By Dan Mannion, 2nd year Electrical and Electronic Engineering with Nanotechnology MEng, University College London

Our final interview is with Salinna Abdullah, a 3rd year electronic engineer at UCL. She is currently researching green energy production using living plants - this is based on a paper published in the International Journal of Energy and Research. The project is heavily biology orientated yet Salinna is able to use the skills she picked up in her engineering degree to carry out the research.

Let’s hear some more about it…

Dan: Tell us more about yourself.
Salinna: I’m a second year electronic engineer, and I’m currently working on my summer research project here at UCL.

Dan: Can you tell me more about your project?
Salinna: This is an interdisciplinary project, I’m trying to harvest energy from plants.

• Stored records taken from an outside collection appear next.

Lemma descriptors_depend_on_recognized_fields_witness :
  let plain := {| argv := [VObject (<["type" := VString "offer"]> ∅)] |} in
  let noisy := {| argv := [VObject (<["type" := VString "offer"]>
                                   (<["candidate" := VNull]>
                                   (<["toString" := VBoolean false]> ∅)));
                           VNumber 3%float] |} in
  let bare := {| argv := [VObject (<["candidate" := VNull]> ∅)] |} in
  (∃ r, CreateRTCSessionDescription plain 0%nat = (Ok r, 0%nat) ∧
        CreateRTCSessionDescription noisy 5%nat = (Ok r, 5%nat)) ∧
  (∃ r, CreateRTCIceCandidate bare 0%nat = (Ok r, 0%nat) ∧
        CreateRTCIceCandidate noisy 5%nat = (Ok r, 5%nat)).
Proof.
  intros plain noisy bare. split.
  - apply (descriptors_depend_on_recognized_fields plain noisy 0%nat 5%nat).
    intros k Hk. unfold session_fields in Hk.
    repeat (apply elem_of_cons in Hk as [-> | Hk]); try reflexivity.
    by apply elem_of_nil in Hk.
  - apply (descriptors_depend_on_recognized_fields bare noisy 0%nat 5%nat).
    intros k Hk. unfold ice_fields in Hk.
    repeat (apply elem_of_cons in Hk as [-> | Hk]); try reflexivity.
    by apply elem_of_nil in Hk.
Defined.
(** * Valuation reasoner: the DCF pipeline of [Index.py]

    The numeric part of the script is embedded function by function:
    [project_revenues], [project_free_cash_flows], [discount_cash_flows],
    [terminal_value] and [dcf_valuation].

    Modelling choices.
    - A Python [float] is a rational ([Q]), and [+], [-], [*] and [/] are
      exact: their rounding, infinities and NaN are outside the model.  The
      exceptions of float arithmetic are kept.  [/] by zero raises
      [ZeroDivisionError].  [**] raises [OverflowError] when the power leaves
      the range of a binary64 float, gives 0.0 when it is too small for one
      (so that a division by it raises), and raises [ZeroDivisionError] for
      [0.0 ** negative].  The theorems below are about the order of the
      statements, the shape of the results and the exceptions; none relies
      on an identity that rounding would break.
    - A Python [int] ([forecast_periods], the [enumerate] counter) is a [Z].
    - A raised exception is a value of [Py.result]; statements run in the
      order of the source, so the first exception raised is the one returned.
    - [dcf_valuation] returns a pair (numeric dict, explanation text).  The
      numeric dict is the record [ValuationResult], and [dcf_valuation] below
      is the function up to that dict.  [dcf_valuation_explained] is the
      whole function, text included, with the renderings of numbers
      (f-string format specifications, [json.dumps]) as parameters.
    - Equalities between computed rationals are Leibniz equalities whenever
      the code computes exactly the stated expression; [==] ([Qeq]) is used
      only where a comparison of the source is a numeric one. *)

From Stdlib Require Import String Ascii.
From Stdlib Require Import QArith ZArith List Bool Lia Lqa Qpower Qabs.
Import ListNotations.

Local Open Scope Q_scope.

(** ** The fragment of Python the script uses *)

Module Py.

(** The exception classes the pipeline can raise. *)
Inductive exn : Set :=
| IndexError
| ValueError
| ZeroDivisionError
| OverflowError.

Inductive result (A : Type) : Type :=
| Ok (a : A)
| Raise (e : exn).

Arguments Ok {A} a.
Arguments Raise {A} e.

Definition bind {A B : Type} (c : result A) (k : A -> result B) : result B :=
  match c with
  | Ok a => k a
  | Raise e => Raise e
  end.

(** [a / b] on floats. *)
Definition truediv (a b : Q) : result Q :=
  if Qeq_bool b 0 then Raise ZeroDivisionError else Ok (a / b).

(** The range of a binary64 float: a magnitude of [float_overflow] or more
    rounds to infinity, one of [float_underflow] or less rounds to 0.0. *)
Definition float_overflow : Q := 2 ^ 1024 - 2 ^ 970.

Definition float_underflow : Q := 2 ^ (-1075).

(** [b ** e] with a float base and an int exponent: [0.0 ** negative] and a
    result out of range raise, a result too small is 0.0. *)
Definition pow (b : Q) (e : Z) : result Q :=
  if Qeq_bool b 0 && (e <? 0)%Z then Raise ZeroDivisionError
  else if Qle_bool float_overflow (Qabs (b ^ e)) then Raise OverflowError
  else if Qle_bool (Qabs (b ^ e)) float_underflow then Ok 0
  else Ok (b ^ e).

(** [l[:n]]: a negative bound counts from the end, and no bound is ever
    out of range. *)
Definition slice_to {A : Type} (l : list A) (n : Z) : list A :=
  if (0 <=? n)%Z then firstn (Z.to_nat n) l
  else firstn (Z.to_nat (Z.of_nat (length l) + n)) l.

(** [l[-1]]. *)
Definition last_item {A : Type} (l : list A) : result A :=
  match rev l with
  | [] => Raise IndexError
  | x :: _ => Ok x
  end.

(** [enumerate(l, start)]. *)
Fixpoint enumerate {A : Type} (l : list A) (start : Z) : list (Z * A) :=
  match l with
  | [] => []
  | x :: xs => (start, x) :: enumerate xs (start + 1)
  end.

(** [sum(l)]: left to right, from the integer 0. *)
Definition sum (l : list Q) : Q := fold_left Qplus l 0.

(** A [for] loop whose body may raise: [s] is the state the loop updates. *)
Fixpoint for_each {S A : Type} (body : S -> A -> result S)
         (xs : list A) (s : S) : result S :=
  match xs with
  | [] => Ok s
  | x :: xs' => bind (body s x) (for_each body xs')
  end.

End Py.

Import Py.

Notation "x <- c ;; k" := (Py.bind c (fun x => k))
  (at level 61, c at next level, right associativity).

(** ** Data model *)

Record DCFInputs : Type := mkDCFInputs {
  current_revenue : Q;
  revenue_growth_rates : list Q;
  profit_margin : Q;
  tax_rate : Q;
  reinvestment_rate : Q;
  discount_rate : Q;
  terminal_growth_rate : Q;
  forecast_periods : Z
}.

(** The [numeric] dict of [dcf_valuation], one field per key; the key
    ['terminal_value'] is the field [res_terminal_value], the plain name
    being the function's. *)
Record ValuationResult : Type := mkValuationResult {
  revenues : list Q;
  fcfs : list Q;
  discounted_fcfs : list Q;
  res_terminal_value : Q;
  pv_terminal_value : Q;
  enterprise_value : Q
}.

(** ** The pipeline *)

(** The loop carries [r] and the list it appends to. *)
Definition project_revenues (current_revenue : Q) (growth_rates : list Q)
  : list Q :=
  snd (fold_left
         (fun (st : Q * list Q) (g : Q) =>
            let '(r, revenues) := st in
            let r := r * (1 + g) in
            (r, revenues ++ [r]))
         growth_rates (current_revenue, [])).

Definition project_free_cash_flows (revenues : list Q)
           (margin reinvestment_rate : Q) : list Q :=
  fold_left
    (fun (fcfs : list Q) (rev : Q) =>
       let fcf := rev * margin * (1 - reinvestment_rate) in
       fcfs ++ [fcf])
    revenues [].

Definition discount_cash_flows (cash_flows : list Q) (discount_rate : Q)
  : result (list Q) :=
  for_each
    (fun (discounted : list Q) (ic : Z * Q) =>
       let '(i, cf) := ic in
       d <- pow (1 + discount_rate) i ;;
       pv <- truediv cf d ;;
       Ok (discounted ++ [pv]))
    (enumerate cash_flows 1) [].

Definition terminal_value (last_cash_flow discount_rate terminal_growth : Q)
  : result Q :=
  if Qle_bool discount_rate terminal_growth then Raise ValueError
  else
    tv <- truediv (last_cash_flow * (1 + terminal_growth))
                  (discount_rate - terminal_growth) ;;
    Ok tv.

Definition dcf_valuation (inputs : DCFInputs) : result ValuationResult :=
  let growths :=
    slice_to (revenue_growth_rates inputs) (forecast_periods inputs) in
  let revenues := project_revenues (current_revenue inputs) growths in
  let fcfs :=
    project_free_cash_flows revenues (profit_margin inputs)
                            (reinvestment_rate inputs) in
  discounted_fcfs <- discount_cash_flows fcfs (discount_rate inputs) ;;
  last_fcf <- last_item fcfs ;;
  tv <- terminal_value last_fcf (discount_rate inputs)
                       (terminal_growth_rate inputs) ;;
  d <- pow (1 + discount_rate inputs) (forecast_periods inputs) ;;
  pv_tv <- truediv tv d ;;
  let ev := sum discounted_fcfs + pv_tv in
  Ok {| revenues := revenues;
        fcfs := fcfs;
        discounted_fcfs := discounted_fcfs;
        res_terminal_value := tv;
        pv_terminal_value := pv_tv;
        enterprise_value := ev |}.

(** The example of the script's [__main__] block. *)
Definition example_inputs : DCFInputs :=
  {| current_revenue := 100000000;
     revenue_growth_rates := [0.20; 0.15; 0.12; 0.10; 0.08];
     profit_margin := 0.18;
     tax_rate := 0.25;
     reinvestment_rate := 0.20;
     discount_rate := 0.10;
     terminal_growth_rate := 0.03;
     forecast_periods := 5 |}.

Here we have some electrodes and some soil which behave as the membrane for the microbio fuel cell.

Dan: So just to clarify you are trying to harvest energy from living plants?
Salinna: Yes! The plant generates some chemical compounds through photosynthesis. These are then used for growth, but any extra is excreted through the roots into the soil. Then the bacteria living in the soil break down these compounds, generating electrons and ions which can be used to produce energy.

Dan: So you study electronic engineering, would you say it is a flexible subject?
Salinna: Yes it’s a very flexible subject actually. For example I’ve seen electronics being applied in the medical field, and right now I’m using it in the biological side of the world.

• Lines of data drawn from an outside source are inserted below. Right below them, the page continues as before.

(** * fold-concat.c: folds over arrays, linked lists and counted arrays,
      and the string concatenation built from them.

    The development embeds [src/code/abstraction/fold-concat.c] over a small
    block memory and proves the properties of its specification.

    Modelling decisions.

    - Values.  A value is a word: undefined, an integer, or a pointer (a
      block and an offset).  An [int] is 32 bits wide and its arithmetic
      wraps modulo [2^32]; pointers and [size_t] are 64 bits wide (LP64).
    - Conversions.  The source moves values between [int] and the pointer
      types without regard for their widths: [fold_array] returns its
      [void*] accumulator through an [int] result, which
      [fold_counted_array] converts back; [fold_string_list] calls its
      reducer through [string_binop], whose result is an [int], and assigns
      that to its [char*] accumulator; [accumulate_length], which takes and
      returns an [int], is called by the folds with their pointer-typed
      accumulator.  The model has these conversions where the source has
      them.  An integer that fits an [int] goes through them unchanged: a
      pointer made from an [int] is its sign extension, the same integer,
      and the [int] that [accumulate_length] returns where a fold expects a
      pointer is taken the same way.  A pointer does not: its upper half
      is cut off, what is left points nowhere, and the model has the
      undefined value for it ([as_int]).
    - Sizes.  The request [concat] makes of [malloc] is a pointer-typed
      word plus one, read as a [size_t]: an [int] total that has wrapped
      around to a negative number becomes a request near [2^64].
    - Memory.  A memory is a list of blocks, a block is a list of cells, a
      cell holds one value.  A pointer is a block number and a cell offset;
      a struct is a block whose cells are its fields in declaration order.
      [malloc] returns [NULL] or a pointer to a new block of uninitialised
      cells.
    - Effects.  Every function is a computation over the memory that ends
      with a value and a memory, faults (an access outside a block, a use of
      an undefined value: undefined behaviour in C) or runs out of fuel (the
      [while] loops over linked lists take a fuel argument, since a cyclic
      list makes them run forever). *)

From Stdlib Require Import ZArith Lia.
From stdpp Require Import base option list.

Local Open Scope Z_scope.

(** ** Values and machine arithmetic *)

(** Blocks are numbered from 0. *)
Abbreviation block := nat (only parsing).

Inductive val : Type :=
  | Vundef
  | Vint (n : Z)
  | Vptr (b : block) (ofs : Z).
Arguments Vptr b%_nat ofs%_Z.

(** [NULL], and the literal [0] where a pointer is expected. *)
Definition NULL : val := Vint 0.

(** A signed 32-bit [int]: the representative in [-2^31, 2^31). *)
Definition to_int (z : Z) : Z := (z + 2 ^ 31) mod 2 ^ 32 - 2 ^ 31.

(** A signed 64-bit integer, the width of a pointer: the representative
    in [-2^63, 2^63). *)
Definition to_long (z : Z) : Z := (z + 2 ^ 63) mod 2 ^ 64 - 2 ^ 63.

(** An unsigned 64-bit [size_t]: the representative in [0, 2^64). *)
Definition to_size_t (z : Z) : Z := z mod 2 ^ 64.

(** [(int) v], and a pointer-typed word read where an [int] is expected:
    an integer is cut to 32 bits; a pointer cut to 32 bits is no pointer
    any more. *)
Definition as_int (v : val) : val :=
  match v with
  | Vint n => Vint (to_int n)
  | Vptr _ _ => Vundef
  | Vundef => Vundef
  end.

(** [(void* ) i] and [(char* ) i] on an [int]: the sign extension, which is
    the same integer. *)
Definition as_ptr (i : val) : val :=
  match i with
  | Vint n => Vint n
  | _ => Vundef
  end.

(** [x + y] where [x] or [y] is an [int]: [int] addition wraps; a pointer
    plus an [int] moves the offset (in cells). *)
Definition add (x y : val) : val :=
  match x, y with
  | Vint a, Vint b => Vint (to_int (a + b))
  | Vptr b ofs, Vint i => Vptr b (ofs + i)
  | Vint i, Vptr b ofs => Vptr b (ofs + i)
  | _, _ => Vundef
  end.

(** [p + i] on a [void*] or [char*] [p]: the offset moves; where [p] holds
    an integer the addition is that of 64-bit words. *)
Definition add_ptr (p : val) (i : Z) : val :=
  match p with
  | Vint a => Vint (to_long (a + i))
  | Vptr b ofs => Vptr b (ofs + i)
  | Vundef => Vundef
  end.
(** * Dataset splitting and remote-object datasets: a shallow embedding

    The development follows the four Python modules of the SDK:
    - [ml_platform_sdk/io/tos_files_io.py]       ([TorchTOSDataset]),
    - [volcengine_ml_platform/constant.py]       (file-name constant),
    - [volcengine_ml_platform/datasets/image_dataset.py] and
      [.../text_dataset.py]                      ([split], manifest parsing).

    Python values are embedded as a small tagged union, exceptions as an
    error result, the process-wide state (numpy's global generator, the
    file system) as an explicit world that every effectful function
    threads.  Files and directories are kept under the paths the file
    system resolves their names to, so that two names of one file
    denote one file. *)

From Stdlib Require Import ZArith String Ascii List Bool Lia DecimalString.
From Stdlib Require Import Floats.SpecFloat.
From stdpp Require Import base gmap strings list sets.

Set Warnings "-register-all".

Local Open Scope string_scope.
Local Open Scope list_scope.
Local Open Scope Z_scope.

(** ** Python values, exceptions and results *)

Module Py.

(** The exceptions the modelled code can raise.  [Exception] carries its
    message, as [raise Exception("...")] does. *)
Inductive exn : Type :=
| Exception (msg : string)
| AssertionError
| TypeError
| KeyError
| IndexError
| ValueError
| AttributeError
| OverflowError
| FileNotFoundError
| FileExistsError
| JSONDecodeError
| IOError.

Inductive result (A : Type) : Type :=
| Ok (a : A)
| Raise (e : exn).
Arguments Ok {A} a.
Arguments Raise {A} e.

Definition bind {A B} (r : result A) (k : A -> result B) : result B :=
  match r with
  | Ok a => k a
  | Raise e => Raise e
  end.

Definition is_ok {A} (r : result A) : bool :=
  match r with Ok _ => true | Raise _ => false end.

(** Values as [json.loads] produces them, plus [None]: dictionaries keep
    their insertion order and have string keys. *)
Inductive pyval : Type :=
| PNone
| PBool (b : bool)
| PInt (z : Z)
| PStr (s : string)
| PList (l : list pyval)
| PDict (d : list (string * pyval)).

(** [d[k]] on a dictionary: the binding for [k], if any. *)
Fixpoint dict_get (d : list (string * pyval)) (k : string) : option pyval :=
  match d with
  | [] => None
  | (k', v) :: d' => if String.eqb k' k then Some v else dict_get d' k
  end.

Dan: Have you enjoyed your engineering education?
Salinna: I have, it’s very challenging but the satisfaction that you get from completing a project or finishing your code is just priceless.

Dan: What would be your proudest moment as an engineer so far?
Salinna: My proudest moment would probably be finishing my code for my object oriented programming module. You have no idea - when you spend such a long time debugging your code, when it finally works that is such a great feeling.

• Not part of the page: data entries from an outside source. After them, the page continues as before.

(** * Porg backend: liquidation planning-and-pricing engine

    A shallow embedding of the TypeScript services of the Porg backend
    (price oracle, portfolio service, liquidate service, Jupiter service,
    program instructions, transaction parser and transaction service),
    and the properties the specification states about them.

    Conventions of the embedding.
    - A JavaScript [number] is an element of a type [N] with the
      operations of the interface [JsNumber]; the program runs on the
      instance [float] (IEEE-754 binary64, Rocq's primitive floats).
    - Times are milliseconds since the epoch, in [Z].
    - A module-level object used as a dictionary is a [gmap]; a database
      table is the list of its rows, in insertion order, each row as the
      table holds it.
    - The database client does not throw: a query answers or comes back
      with an error, a write is accepted or refused with an error.
      Whether it answers, and what a column makes of a number, belong to
      the collaborators.
    - An [async] function that may throw is a computation [M A]: it takes
      the world (process memory and database) and returns a completion,
      normal or abrupt, with the new world. *)

From Stdlib Require Import ZArith Floats Uint63 Ascii String.
From stdpp Require Import base option list gmap strings.

Local Open Scope string_scope.
Local Open Scope Z_scope.
Local Open Scope list_scope.

(** ** JavaScript numbers *)

(** The numeric operations and literals the services use. *)
Class JsNumber (N : Type) := {
  lit_0 : N;        (* 0 *)
  lit_1 : N;        (* 1.0 *)
  lit_10 : N;       (* 10 *)
  lit_50 : N;       (* 50 *)
  lit_100 : N;      (* 100 *)
  lit_0_01 : N;     (* 0.01 *)
  num_add : N -> N -> N;
  num_sub : N -> N -> N;
  num_mul : N -> N -> N;
  num_div : N -> N -> N;
  num_lt : N -> N -> bool;      (* a < b *)
  num_truthy : N -> bool;       (* ToBoolean: false on +0, -0 and NaN *)
}.

(** [a > b] is [b < a]. *)
Definition num_gt {N} `{JsNumber N} (a b : N) : bool := num_lt b a.

(** [x || d] on an optional numeric field: [undefined], [0] and [NaN]
    are falsy and give [d]. *)
Definition or_default {N} `{JsNumber N} (x : option N) (d : N) : N :=
  match x with
  | Some v => if num_truthy v then v else d
  | None => d
  end.

(** [l.reduce((sum, x) => sum + x, 0)]. *)
Definition num_sum {N} `{JsNumber N} (l : list N) : N :=
  fold_left num_add l lit_0.

(** The program's numbers: IEEE-754 doubles. *)
#[export] Instance float_JsNumber : JsNumber float := {|
  lit_0 := 0%float;
  lit_1 := 1%float;
  lit_10 := 10%float;
  lit_50 := 50%float;
  lit_100 := 100%float;
  lit_0_01 := 0x1.47ae147ae147bp-7%float;
  num_add := PrimFloat.add;
  num_sub := PrimFloat.sub;
  num_mul := PrimFloat.mul;
  num_div := PrimFloat.div;
  num_lt := PrimFloat.ltb;
  num_truthy := fun x => negb (PrimFloat.eqb x 0%float || PrimFloat.is_nan x);
|}.

(** The specification's tolerance, 1e-6 (the nearest double). *)
Definition TOLERANCE : float := 0x1.0c6f7a0b5ed8dp-20%float.

(** [|a - b| < tol] on doubles. *)
Definition float_within (tol a b : float) : bool :=
  PrimFloat.ltb (PrimFloat.abs (PrimFloat.sub a b)) tol.

(** ** BigInt(string)

    StringToBigInt: surrounding white space is dropped; the empty string
    is [0n]; a decimal literal may carry a sign; [0x], [0o] and [0b]
    literals carry none; anything else is a SyntaxError ([None]).  White
    space is the ASCII part of the StrWhiteSpaceChar class. *)

Definition is_white_space (c : ascii) : bool :=
  let n := nat_of_ascii c in
  (Nat.eqb n 32 || Nat.eqb n 9 || Nat.eqb n 10 || Nat.eqb n 11
   || Nat.eqb n 12 || Nat.eqb n 13)%bool.

Fixpoint trim_start (s : string) : string :=
  match s with
  | String c r => if is_white_space c then trim_start r else s
  | EmptyString => EmptyString
  end.

Fixpoint trim_end (s : string) : string :=
  match s with
  | String c r =>
      match trim_end r with
      | EmptyString => if is_white_space c then EmptyString else String c EmptyString
      | r' => String c r'
      end
  | EmptyString => EmptyString
  end.

Definition digit_value (c : ascii) : option Z :=
  let n := Z.of_nat (nat_of_ascii c) in
  if (48 <=? n) && (n <=? 57) then Some (n - 48)
  else if (97 <=? n) && (n <=? 102) then Some (n - 87)
  else if (65 <=? n) && (n <=? 70) then Some (n - 55)
  else None.

Fixpoint digits_value (base : Z) (s : string) (acc : Z) : option Z :=
  match s with
  | EmptyString => Some acc
  | String c r =>
      match digit_value c with
      | Some d => if d <? base then digits_value base r (acc * base + d) else None
      | None => None
      end
  end.

(** A non-empty run of digits of the base. *)
Definition digits (base : Z) (s : string) : option Z :=
  match s with
  | EmptyString => None
  | _ => digits_value base s 0
  end.

Definition BigInt (s : string) : option Z :=
  match trim_end (trim_start s) with
  | EmptyString => Some 0
  | String "0" (String "x" r) | String "0" (String "X" r) => digits 16 r
  | String "0" (String "o" r) | String "0" (String "O" r) => digits 8 r
  | String "0" (String "b" r) | String "0" (String "B" r) => digits 2 r
  | String "+" r => digits 10 r
  | String "-" r => Z.opp <$> digits 10 r
  | t => digits 10 t
  end.

(** ** Completions and computations *)

(** A JavaScript [Error] value. *)
Record JsError := Error { message : string }.

Inductive Completion (A : Type) : Type :=
| Normal (a : A)
| Throw (e : JsError).
Arguments Normal {A} a.
Arguments Throw {A} e.

(** A computation over a world [W]: state passing with abrupt
    completion.  The world a [throw] leaves behind is kept. *)
Definition M (W A : Type) : Type := W -> Completion A * W.

Definition ret {W A} (a : A) : M W A := fun w => (Normal a, w).

Definition throw {W A} (e : JsError) : M W A := fun w => (Throw e, w).

Definition bind {W A B} (m : M W A) (k : A -> M W B) : M W B :=
  fun w =>
    match m w with
    | (Normal a, w1) => k a w1
    | (Throw e, w1) => (Throw e, w1)
    end.

(** [try { m } catch (error) { h error }]. *)
Definition try_catch {W A} (m : M W A) (h : JsError -> M W A) : M W A :=
  fun w =>
    match m w with
    | (Normal a, w1) => (Normal a, w1)
    | (Throw e, w1) => h e w1
    end.

Definition gets {W A} (f : W -> A) : M W A := fun w => (Normal (f w), w).

Definition modify {W} (f : W -> W) : M W unit := fun w => (Normal tt, f w).

(** An external call that fails throws. *)
Definition call {W A} (r : option A) (e : JsError) : M W A :=
  match r with
  | Some a => ret a
  | None => throw e
  end.

Declare Scope js_scope.
Delimit Scope js_scope with js.
Notation "x <- m ;; k" := (bind m (fun x => k))
  (at level 100, m at next level, right associativity) : js_scope.
Notation "m ;;; k" := (bind m (fun _ => k))
  (at level 100, right associativity) : js_scope.
Local Open Scope js_scope.

(** ** Data model *)

Set Implicit Arguments.
Set Maximal Implicit Insertion.

(** token.model.ts *)
Record TokenInfo (N : Type) := {
  symbol : string;
  name : string;
  mint : string;
  decimals : N;
  balance : N;
  value : N;
  percentage : N;
  icon : string;
}.

Record TokenMetadata (N : Type) := {
  md_symbol : string;
  md_name : string;
  md_icon : option string;
  md_decimals : N;
}.

(** portfolio.model.ts *)
Record Portfolio (N : Type) := {
  totalValue : N;
  tokens : list (TokenInfo N);
}.

(** [parsed.info] of an account of getParsedTokenAccountsByOwner;
    [uiAmount] is [number | null]. *)
Record ParsedTokenAccount (N : Type) := {
  info_mint : string;
  uiAmount : option N;
  tokenAmount_decimals : N;
}.

(** An entry of the price oracle's in-memory [tokenPriceCache]. *)
Record PriceEntry (N : Type) := {
  price : N;
  timestamp : Z;
}.

(** A row of table [token_prices] (the serial [id] is left out). *)
Record TokenPriceRow (N : Type) := {
  tp_mint : string;
  tp_price : N;
  tp_updated_at : Z;
}.

(** A row of table [portfolio_cache]. *)
Record PortfolioCacheRow (N : Type) := {
  pc_wallet_address : string;
  pc_total_value : N;
  pc_tokens : list (TokenInfo N);
  pc_created_at : Z;
}.

(** jupiter.model.ts (the fields the services read). *)
Record JupiterQuoteParams (N : Type) := {
  qp_inputMint : string;
  qp_outputMint : string;
  qp_amount : string;
  qp_slippageBps : N;
}.

Record JupiterQuoteResponse (N : Type) := {
  inputMint : string;
  outputMint : string;
  inAmount : string;
  outAmount : string;
  otherAmountThreshold : string;
  outputDecimals : N;
  feeAmount : string;
}.

(** liquidate.model.ts *)
Record LiquidateOptions (N : Type) := {
  targetToken : string;
  includeDust : bool;
  minTokenValueUsd : option N;
  slippageBps : option N;
}.

Record SimulationResult (N : Type) := {
  sim_inputTokens : list (TokenInfo N);
  sim_totalInputValue : N;
  sim_targetToken : string;
  sim_totalOutputAmount : N;
  sim_jupiterFees : N;
  sim_porgFee : N;
  sim_finalOutputAmount : N;
  sim_quotes : list (JupiterQuoteResponse N);
}.

(** web3.js: an instruction and a transaction before serialisation. *)
Record AccountMeta := {
  pubkey : string;
  isSigner : bool;
  isWritable : bool;
}.

Record TransactionInstruction := {
  programId : string;
  keys : list AccountMeta;
  data : list Z;
}.

Record Transaction := {
  instructions : list TransactionInstruction;
  recentBlockhash : string;
  feePayer : string;
}.

(** ** The world and the collaborators *)

(** Process memory and database, with the log of the calls made to the
    origin price API. *)
Record World (N : Type) := {
  tokenPriceCache : gmap string (PriceEntry N);
  token_prices : list (TokenPriceRow N);
  portfolio_cache : list (PortfolioCacheRow N);
  price_api_calls : list string;
}.

(** What the services receive from outside: the clock, the JavaScript
    built-ins on numbers that are not modelled, the external
    collaborators ([None] is a call that throws) and the database.
    - [Date_now] is the clock where an operation reads [now]
      ([Date.now()], [new Date().getTime()]), and [new_Date] the clock
      where it stamps a row it writes ([new Date().toISOString()]).
    - [getTokenMetadata] is the answer of the metadata resolver
      (utils/token-metadata.ts), which never throws.
    - [select_token_prices_ok mint] and [select_portfolio_cache_ok
      walletAddress] tell whether the query comes back without an
      error; [upsert_token_prices_ok row] and
      [insert_portfolio_cache_ok row] whether the write is accepted.
    - [NUMERIC_20_8 x] is the number a NUMERIC(20, 8) column gives back
      for [x], and [JSONB_number x] the number a JSONB column gives back
      for [x]. *)
Record Env (N : Type) := {
  Date_now : Z;
  new_Date : Z;
  parseFloat : string -> N;
  Math_pow : N -> N -> N;
  Number_toString : N -> string;
  isPublicKey : string -> bool;
  price_api : string -> option N;
  getTokenMetadata : string -> TokenMetadata N;
  getParsedTokenAccountsByOwner : string -> option (list (ParsedTokenAccount N));
  getTokenAccountsByMint : string -> string -> option (list string);
  jupiter_quote_api : JupiterQuoteParams N -> option (JupiterQuoteResponse N);
  jupiter_swap_api : JupiterQuoteResponse N -> string -> option string;
  getLatestBlockhash : option string;
  select_token_prices_ok : string -> bool;
  upsert_token_prices_ok : TokenPriceRow N -> bool;
  select_portfolio_cache_ok : string -> bool;
  insert_portfolio_cache_ok : PortfolioCacheRow N -> bool;
  NUMERIC_20_8 : N -> N;
  JSONB_number : N -> N;
}.

Unset Maximal Implicit Insertion.
Unset Implicit Arguments.

(** [new PublicKey(s)]. *)
Definition new_PublicKey {N W} (E : Env N) (s : string) : M W string :=
  if isPublicKey E s then ret s else throw (Error "Invalid public key input").

(** [.order(column, { ascending: false }).limit(1).single()] over the
    rows already filtered: the row with the greatest key, or no row. *)
Definition latest_by {A} (key : A -> Z) (rows : list A) : option A :=
  fold_left
    (fun best r =>
       match best with
       | Some b => if key b <? key r then Some r else Some b
       | None => Some r
       end)
    rows None.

So after these interviews, what have we learnt?

Personally the aspect of engineering that stands out the most from these interviews is its diversity. We fail to realise it, but everything we interact with in our everyday life involved an engineer in the making or design stages. Mechanical engineers design our cars, electronic engineers push our internet speed to the limit, civil engineers design the layout of our cities and transport infrastructures.

But these are just a few of the engineering fields that exist and only a few of the jobs that you can do as an engineer. It would not be possible for me to list everything you can do as an engineer!

Engineering is a buzzing and exciting area to work in. It gives you the chance to study what you love and help change the world, drawing on mathematic and scientific tools. However, no matter how great engineering may seem now there is no doubt that it’s future will bring you far superior possibilities.

As internet traffic increases at an alarming rate, stretching our current network capacities to the limits, and our modern day lifestyle is slowly eating away at our planet, it is the job of the engineers of today and the future to guide research and industry down a path that will overcome these issues before they are a concern for the global public.

If you’re interested in a career in engineering, go for it. Speak to engineers, arrange work experience placements, keep up to date with the latest news and don’t forget to get into the workshop, or onto a computer, and start making!